Written by: Farhad Taraporevala

As the construction of its Eighth College nears completion, UC San Diego’s administration has announced a plan for the university’s ninth college, Ninth College. “We needed Ninth College so we can admit more students,” said Chancellor Pradeep Khosla. “More students means more tuition, and more tuition means another mansion upgrade for me, which is of the utmost importance for this university.”

Despite the administration’s unanimous approval of the new college, the construction has, according to a few, been “extremely difficult.” “The hardest part of building Ninth College is that we have very little unused space on campus,” said lead architect Barood Rawinet. “We already got rid of all the useless parking lots for Sixth and Eighth college, and we predicted that if we got rid of any more parking, the students would revolt. We had to find another way to find space on campus.

“With all the simple options for colleges taken, we turned to the data science department to determine the optimal placement of Ninth College. After numerous surveys of students and a topological survey of the campus, their team decided upon an unconventional solution.” said Rawinet. 

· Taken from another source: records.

Lemma np_log_neg_inf t : np_log t = f_neg_inf ↔ t = 0.
Proof. unfold np_log. repeat case_decide; naive_solver. Qed.

Lemma np_log_nan t : np_log t = f_nan ↔ t < 0.
Proof. unfold np_log. repeat case_decide; split; (done || lia). Qed.

Lemma entry_nonneg (row : list Z) j :
  (∀ c, c ∈ row → 0 ≤ c) → 0 ≤ entry row j.
Proof.
  intros Hrow. unfold entry. destruct (row !! j) as [c|] eqn:E; simpl; [|done].
  apply Hrow. by eapply list_elem_of_lookup_2.
Qed.

Lemma sum_nonneg_zero (l : list Z) :
  (∀ c, c ∈ l → 0 ≤ c) →
  0 ≤ foldr Z.add 0 l ∧ (foldr Z.add 0 l = 0 ↔ (∀ c, c ∈ l → c = 0)).
Proof.
  induction l as [|c l IH]; intros Hl; simpl.
  - split; [done|]. split; [|done]. intros _ c Hc. by apply elem_of_nil in Hc.
  - destruct IH as [Hge Hz]; [intros c' Hc'; apply Hl; by right|].
    assert (0 ≤ c) by (apply Hl; by left).
    split; [lia|]. split.
    + intros Hsum c' [->|Hc']%elem_of_cons; [lia|]. apply Hz; [lia|done].
    + intros Hall. rewrite (Hall c) by (by left).
      simpl. apply Hz. intros c' Hc'. apply Hall. by right.
Qed.

(** X7. On a table of non-negative counts the depth offsets contain no NaN,
    and the offset of a sample is minus infinity exactly when the sample has
    a zero in every feature. *)
Theorem depth_offsets_of_counts (table : Table) :
  (∀ row c, row ∈ matrix_data table → c ∈ row → 0 ≤ c) →
  ∃ slog,
    _normalization_func table "depth" = Ok slog
    ∧ (f_nan ∉ slog)
    ∧ ∀ j, (j < length (ids table))%nat →
        (slog !! j = Some f_neg_inf
         ↔ (∀ row, row ∈ matrix_data table → entry row j = 0)).
Proof.
  intros Hpos. exists (np_log <$> sum_sample table).
  assert (∀ j, (∀ c, c ∈ (λ row, entry row j) <$> matrix_data table → 0 ≤ c))
    as Hcol.
  { intros j c (row & -> & Hrow)%list_elem_of_fmap.
    apply entry_nonneg. intros c. by apply Hpos. }
  split_and!; [reflexivity| |].
  - intros (t & Ht & Hin)%list_elem_of_fmap.
    symmetry in Ht. apply np_log_nan in Ht.
    apply list_elem_of_lookup in Hin as (j & Hj).
    assert (j < length (ids table))%nat as Hlt.
    { rewrite <- sum_sample_length. by eapply lookup_lt_Some. }
    rewrite sum_sample_lookup in Hj by done. injection Hj as <-.
    destruct (sum_nonneg_zero _ (Hcol j)) as [Hge _].
    unfold sample_total in Ht. lia.
  - intros j Hj. rewrite list_lookup_fmap, sum_sample_lookup by done. simpl.
    destruct (sum_nonneg_zero _ (Hcol j)) as [_ Hz].
    split.
    + intros [= Hlog%np_log_neg_inf]. intros row Hrow.
      apply Hz; [exact Hlog|]. apply list_elem_of_fmap. by exists row.
    + intros Hall. f_equal. apply np_log_neg_inf. apply Hz.
      intros c (row & -> & Hrow)%list_elem_of_fmap. by apply Hall.
Qed.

Data science professor Sam Pleasant spoke to the process his team went through. “We quickly realized that finding one spot to put the college would be impossible, so we decided to try to break the college up into parts,” said Pleasant. “We then had to determine what was all over campus but never used by students, and very quickly a clear answer emerged: grass.”

Students were quick to protest this decision, organizing rallies and sit-ins on Marshall Field and Sun God lawn. “How dare they take away the things keeping campus green,” said sophomore Lea Vesirit. “Without the grass on campus, we will absorb more sunlight and raise the average temperature, which will contribute to global warming and lead to the inevitable heat death of every student on campus!”

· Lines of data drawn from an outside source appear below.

(** X2.  [r.map_or_else(default, cb)] is
    [r.map(cb).unwrap_or_else(default)], and [unwrap_or_else] with a thunk
    that returns [x] is [unwrap_or(x)]. *)
Theorem map_or_else_is_map_then_unwrap_or_else :
  forall (r : Result) (default cb : Callable pyval) (x : pyval) (w : world),
    SimpleMonads.map_or_else r default cb w
    = (r' <- SimpleMonads.map r cb ;;
       SimpleMonads.unwrap_or_else r' default) w
    /\ SimpleMonads.unwrap_or_else r (returning x) w
       = (Returns (SimpleMonads.unwrap_or r x), w).
Proof. intros [v|e]; split; law. Qed.

(** ** Laws of the combinators *)

(** X3.  [map] and [map_err] are functorial: mapping the identity returns
    the receiver, and mapping [f] then [g] is mapping their composition,
    with the callbacks run in the same order. *)
Theorem map_functor_laws :
  forall (r : Result) (f g : Callable pyval) (w : world),
    SimpleMonads.map r identity w = (Returns r, w)
    /\ SimpleMonads.map_err r identity w = (Returns r, w)
    /\ (r' <- SimpleMonads.map r f ;; SimpleMonads.map r' g) w
       = SimpleMonads.map r (compose f g) w
    /\ (r' <- SimpleMonads.map_err r f ;; SimpleMonads.map_err r' g) w
       = SimpleMonads.map_err r (compose f g) w.
Proof. intros [v|e]; repeat split; law. Qed.

(** X4.  [and_then] and [or_else] chain associatively and have the
    constructors as units: [r.and_then(Success)] and [r.or_else(Error)]
    return [r]; chaining [g] then [h] is chaining the function that calls
    [g] and chains [h] on its result. *)
Theorem chaining_laws :
  forall (r : Result) (g h : Callable Result) (w : world),
    SimpleMonads.and_then r (Success_of identity) w = (Returns r, w)
    /\ SimpleMonads.or_else r (Error_of identity) w = (Returns r, w)
    /\ (r' <- SimpleMonads.and_then r g ;; SimpleMonads.and_then r' h) w
       = SimpleMonads.and_then r (and_then_after g h) w
    /\ (r' <- SimpleMonads.or_else r g ;; SimpleMonads.or_else r' h) w
       = SimpleMonads.or_else r (or_else_after g h) w.
Proof. intros [v|e]; repeat split; law. Qed.

(** X5.  [map] is [and_then] with the result put back in [Success], and
    [map_err] is [or_else] with the result put back in [Error]. *)
Theorem map_is_and_then :
  forall (r : Result) (f : Callable pyval) (w : world),
    SimpleMonads.map r f w = SimpleMonads.and_then r (Success_of f) w
    /\ SimpleMonads.map_err r f w = SimpleMonads.or_else r (Error_of f) w.
Proof. intros [v|e]; split; law. Qed.

(** X6.  The ways of asking which variant a [Result] is agree: its
    truthiness is [is_ok], [is_err] is the negation, [ok()] is present
    exactly when [is_ok], [err()] exactly when [is_err]. *)
Theorem variant_tests_agree :
  forall r : Result,
    SimpleMonads.bool_ r = SimpleMonads.is_ok r
    /\ SimpleMonads.is_err r = negb (SimpleMonads.is_ok r)
    /\ is_present (SimpleMonads.ok r) = SimpleMonads.is_ok r
    /\ is_present (SimpleMonads.err r) = SimpleMonads.is_err r.
Proof. intros [v|e]; repeat split. Qed.

(** X7.  [map] and [map_err] never change the variant: when they return,
    the result is [Success] exactly when the receiver is; [map] leaves the
    error and [map_err] the value as they were. *)
Theorem map_keeps_variant :
  forall (r r' : Result) (f : Callable pyval) (w w' : world),
    (SimpleMonads.map r f w = (Returns r', w') ->
     SimpleMonads.is_ok r' = SimpleMonads.is_ok r
     /\ SimpleMonads.err r' = SimpleMonads.err r)
    /\ (SimpleMonads.map_err r f w = (Returns r', w') ->
        SimpleMonads.is_ok r' = SimpleMonads.is_ok r
        /\ SimpleMonads.ok r' = SimpleMonads.ok r).
Proof.
  intros [v|e] r' f w w'; split; unfold_methods; by_outcome;
    intros H; try discriminate H; injection H as <- _; split; reflexivity.
Qed.

Lemma map_keeps_variant_witness :
  SimpleMonads.is_ok (Success (PyInt 6)) = SimpleMonads.is_ok (Success (PyInt 3))
  /\ SimpleMonads.err (Success (PyInt 6)) = SimpleMonads.err (Success (PyInt 3)).
Proof.
  apply (proj1 (map_keeps_variant (Success (PyInt 3)) (Success (PyInt 6))
                  double [] [])).
  reflexivity.
Defined.

(** X8.  An exception raised by a callback is not turned into an [Error]:
    it leaves the combinator that called the callback as it is, with the
    side effects done so far. *)
Theorem callback_exceptions_pass :
  forall (v e x0 : pyval) (f d : Callable pyval) (g : Callable Result)
         (x : exn) (w w' : world),
    (call1 f v w = (Raises x, w') ->
     SimpleMonads.map (Success v) f w = (Raises x, w')
     /\ SimpleMonads.map_or (Success v) x0 f w = (Raises x, w')
     /\ SimpleMonads.map_or_else (Success v) d f w = (Raises x, w'))
    /\ (call1 g v w = (Raises x, w') ->
        SimpleMonads.and_then (Success v) g w = (Raises x, w'))
    /\ (call1 f e w = (Raises x, w') ->
        SimpleMonads.map_err (Error e) f w = (Raises x, w'))
    /\ (call1 g e w = (Raises x, w') ->
        SimpleMonads.or_else (Error e) g w = (Raises x, w'))
    /\ (call0 d w = (Raises x, w') ->
        SimpleMonads.unwrap_or_else (Error e) d w = (Raises x, w')
        /\ SimpleMonads.map_or_else (Error e) d f w = (Raises x, w')).
Proof.
  intros v e x0 f d g x w w'.
  repeat match goal with |- _ /\ _ => split end;
    intros Hcb; unfold call0, call1 in Hcb;
    repeat match goal with |- _ /\ _ => split end;
    unfold_methods; try exact Hcb; now rewrite Hcb.
Qed.

Lemma callback_exceptions_pass_witness :
  SimpleMonads.map (Success (PyInt 1)) (counted "f" (raising a_ValueError)) []
  = (Raises a_ValueError, ["f"])
  /\ SimpleMonads.map_or (Success (PyInt 1)) PyNone
       (counted "f" (raising a_ValueError)) []
     = (Raises a_ValueError, ["f"])
  /\ SimpleMonads.map_or_else (Success (PyInt 1)) double
       (counted "f" (raising a_ValueError)) []
     = (Raises a_ValueError, ["f"]).
Proof.
  apply (proj1 (callback_exceptions_pass (PyInt 1) PyNone PyNone
                  (counted "f" (raising a_ValueError)) double double_ok
                  a_ValueError [] ["f"])).
  reflexivity.
Defined.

After days of protest, UCSD held a press conference to address student concerns. “I’m not really sure why students are protesting,” said Pleasant. “I took a look at the surveys we did before making the announcement, and nearly 50% of students haven’t touched grass in the last year, while 15% have never touched grass in their lives.”

Later on in the conference, Chancellor Khosla attempted to address students’ environmental concerns. “I agree, the campus is not green enough, and getting rid of the lawns does not help,” said Khosla. “That is why I am introducing my new green initiative. By 2025, all dorm buildings will be painted green, and by 2030, all buildings on campus will be painted green. This should cost a measly 50 million dollars, which of course will be covered by an increase in tuition.”

    Some of the students vowed to protest this decision until the bitter end. “We will not abandon the grass, leaving it to die,” said junior Nat Urey. “I’ll live on this grass for the rest of my life if that’s what it takes to keep it alive.” Urey’s protest was cut short 30 minutes later, when he reportedly experienced a mild allergic reaction and had to be taken to the hospital.